Definition createTransactionEmail (options : TransactionEmail)
  : NotificationEmailEvent :=
  match options with
  | failure userEmail targetCurrency orderId _ _ =>
      {| html := "";
         text := String.concat ""
           ["Your purchase of "; targetCurrency; ", with order id: ";
            uuid orderId; " failed"];
         subject := "Forex purchase failed";
         to := userEmail |}
  | success userEmail targetCurrency orderId _ baseCurrency targetAmount
            exchangeRate =>
      {| html := "";
         text := String.concat ""
           ["Your purchase of "; targetCurrency; ", with order id: ";
            uuid orderId; " succeeded. Your "; targetCurrency;
            " wallet was credited "; targetAmount;
            " at an exchange rate of 1 "; baseCurrency; " --> ";
            exchangeRate; " "; targetCurrency];
         subject := "Forex purchase completed";
         to := userEmail |}
  end.

Definition notifyUser (e : NotificationEmailEvent) (st : State) : State :=
  set_notifications (notifications st ++ [e]) st.

(** [retryOrerProducer.enqueue(event)]. *)
Definition enqueue (e : RetryOrderEvent) (st : State) : State :=
  set_retryQueue (retryQueue st ++ [e]) st.

Definition failOrder (forexOrder : ForexOrder.t) (forexTxn : ForexTransaction.t)
    (errMessage : string) (errCode : status.t) (hardFail : bool) (st : State)
  : Reply * State :=
  let st1 :=
    set_forexTransactions
      (updateById ForexTransaction.id (ForexTransaction.id forexTxn)
         (fun x => ForexTransaction.with_error errCode errMessage
                     (ForexTransaction.with_status TransactionStatus.FAILED x))
         (forexTransactions st)) st in
  if hardFail then
    let st2 :=
      set_forexOrders
        (updateById ForexOrder.id (ForexOrder.id forexOrder)
           (fun o => ForexOrder.with_error errCode errMessage
                       (ForexOrder.with_status OrderStatus.FAILED o))
           (forexOrders st1)) st1 in
    let emailPayload :=
      createTransactionEmail
        (failure (ForexOrder.userEmail forexOrder)
                 (ForexOrder.targetCurrency forexOrder)
                 (ForexOrder.id forexOrder) (ForexTransaction.id forexTxn)
                 (ForexOrder.baseCurrency forexOrder)) in
    ({| reply_message := String.append "Permanent failure: " errMessage;
        forexOrderId := ForexOrder.id forexOrder;
        forexTransactionId := ForexTransaction.id forexTxn |},
     notifyUser emailPayload st2)
  else
    ({| reply_message := "Temporary failure; Retrying order";
        forexOrderId := ForexOrder.id forexOrder;
        forexTransactionId := ForexTransaction.id forexTxn |},
     enqueue {| orderId := ForexOrder.id forexOrder;
                transactionId := ForexTransaction.id forexTxn;
                errCode := errCode;
                errMessage := errMessage |} st1).

Definition succeedOrder (forexOrder : ForexOrder.t)
    (forexTxn : ForexTransaction.t) (walletResponse : BuyForexResponse)
    (st : State) : Reply * State :=
  let exchangeRate := br_exchangeRate walletResponse in
  let targetAmount := br_targetAmount walletResponse in
  let st1 :=
    set_forexOrders
      (updateById ForexOrder.id (ForexOrder.id forexOrder)
         (ForexOrder.with_status OrderStatus.COMPLETED) (forexOrders st)) st in
  let st2 :=
    set_forexTransactions
      (updateById ForexTransaction.id (ForexTransaction.id forexTxn)
         (fun x => ForexTransaction.with_result exchangeRate targetAmount
                     (ForexTransaction.with_status TransactionStatus.COMPLETED x))
         (forexTransactions st1)) st1 in
  let emailPayload :=
    createTransactionEmail
      (success (ForexOrder.userEmail forexOrder)
               (ForexOrder.targetCurrency forexOrder)
               (ForexOrder.id forexOrder) (ForexTransaction.id forexTxn)
               (ForexOrder.baseCurrency forexOrder)
               (Decimal.toFixed 2 targetAmount)
               (Decimal.toFixed 4 exchangeRate)) in
  ({| reply_message := "Order completed";
      forexOrderId := ForexOrder.id forexOrder;
      forexTransactionId := ForexTransaction.id forexTxn |},
   notifyUser emailPayload st2).

(** [forexTxnRepo.save(forexTxnRepo.create({...}))] at the head of
    [processForexPurchase]: the entity has no id, so it is an INSERT.  The
    entity carries [exchangeRate: null] and [targetAmount: null]; the
    [DecimalTransformer] of the two columns writes [decimal?.toString()],
    which is [undefined] for [null], so the INSERT leaves both columns to
    their [default: 0.0] and the row holds 0 for both. *)
Definition createForexTxn (forexOrder : ForexOrder.t) (st : State)
  : ForexTransaction.t * State :=
  let forexTxn :=
    ForexTransaction.mk (freshId ForexTransaction.id (forexTransactions st))
      (ForexOrder.userId forexOrder) (ForexOrder.id forexOrder)
      (ForexOrder.baseCurrency forexOrder)
      (ForexOrder.targetCurrency forexOrder) (ForexOrder.amount forexOrder)
      (Some (Decimal.dec 0 0)) (Some (Decimal.dec 0 0))
      TransactionStatus.INITIATED None None in
  (forexTxn, set_forexTransactions (forexTransactions st ++ [forexTxn]) st).

(** The [switch (err.code)] of the [catchError] handler. *)
Definition hardFailOf (c : status.t) : bool :=
  match c with
  | status.NOT_FOUND | status.INVALID_ARGUMENT => true
  | _ => false
  end.

Definition onBuyForexError (forexOrder : ForexOrder.t)
    (forexTxn : ForexTransaction.t) (err : RpcException) (st : State)
  : Reply * State :=
  failOrder forexOrder forexTxn (message err) (code err)
            (hardFailOf (code err)) st.

Definition requestOf (forexOrder : ForexOrder.t) : BuyForexRequest :=
  {| bf_amount := ForexOrder.amount forexOrder;
     bf_baseCurrency := ForexOrder.baseCurrency forexOrder;
     bf_targetCurrency := ForexOrder.targetCurrency forexOrder;
     bf_userId := ForexOrder.userId forexOrder |}.

Definition processForexPurchase (env : Env) (forexOrder : ForexOrder.t)
    (st : State) : Reply * State :=
  let '(forexTxn, st1) := createForexTxn forexOrder st in
  let '(res, db') :=
    walletClient_buyForex env (requestOf forexOrder) (walletDb st1) in
  let st2 := set_walletDb db' st1 in
  match res with
  | Ok res => succeedOrder forexOrder forexTxn res st2
  | Err err => onBuyForexError forexOrder forexTxn err st2
  end.

Definition buyForex (env : Env) (options : BuyForexServiceOptions)
    (st : State) : Reply * State :=
  let forexOrder :=
    ForexOrder.mk (freshId ForexOrder.id (forexOrders st))
      (opt_userId options) (opt_userEmail options) OrderType.BUY
      (opt_baseCurrency options) (opt_targetCurrency options)
      (opt_amount options) OrderStatus.PENDING O None None in
  processForexPurchase env forexOrder
    (set_forexOrders (forexOrders st ++ [forexOrder]) st).

Definition walletRequestOf (user : GrpcUser) (payload : WalletPayload)
  : WalletAmountRequest :=
  {| wr_walletId := wp_walletId payload; wr_userId := user_id user;
     wr_amount := wp_decimal payload |}.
━━━━━━━━━━
### HOW TO COMPLETE THIS TASK
Only one thing belongs in the reply: the exact lines of the listing above, from the one with "(opt_amount options) OrderStatus.PENDING" through its last line.

### EXERCISE SOLUTION
      (opt_amount options) OrderStatus.PENDING O None None in
  processForexPurchase env forexOrder
    (set_forexOrders (forexOrders st ++ [forexOrder]) st).

Definition walletRequestOf (user : GrpcUser) (payload : WalletPayload)
  : WalletAmountRequest :=
  {| wr_walletId := wp_walletId payload; wr_userId := user_id user;
     wr_amount := wp_decimal payload |}.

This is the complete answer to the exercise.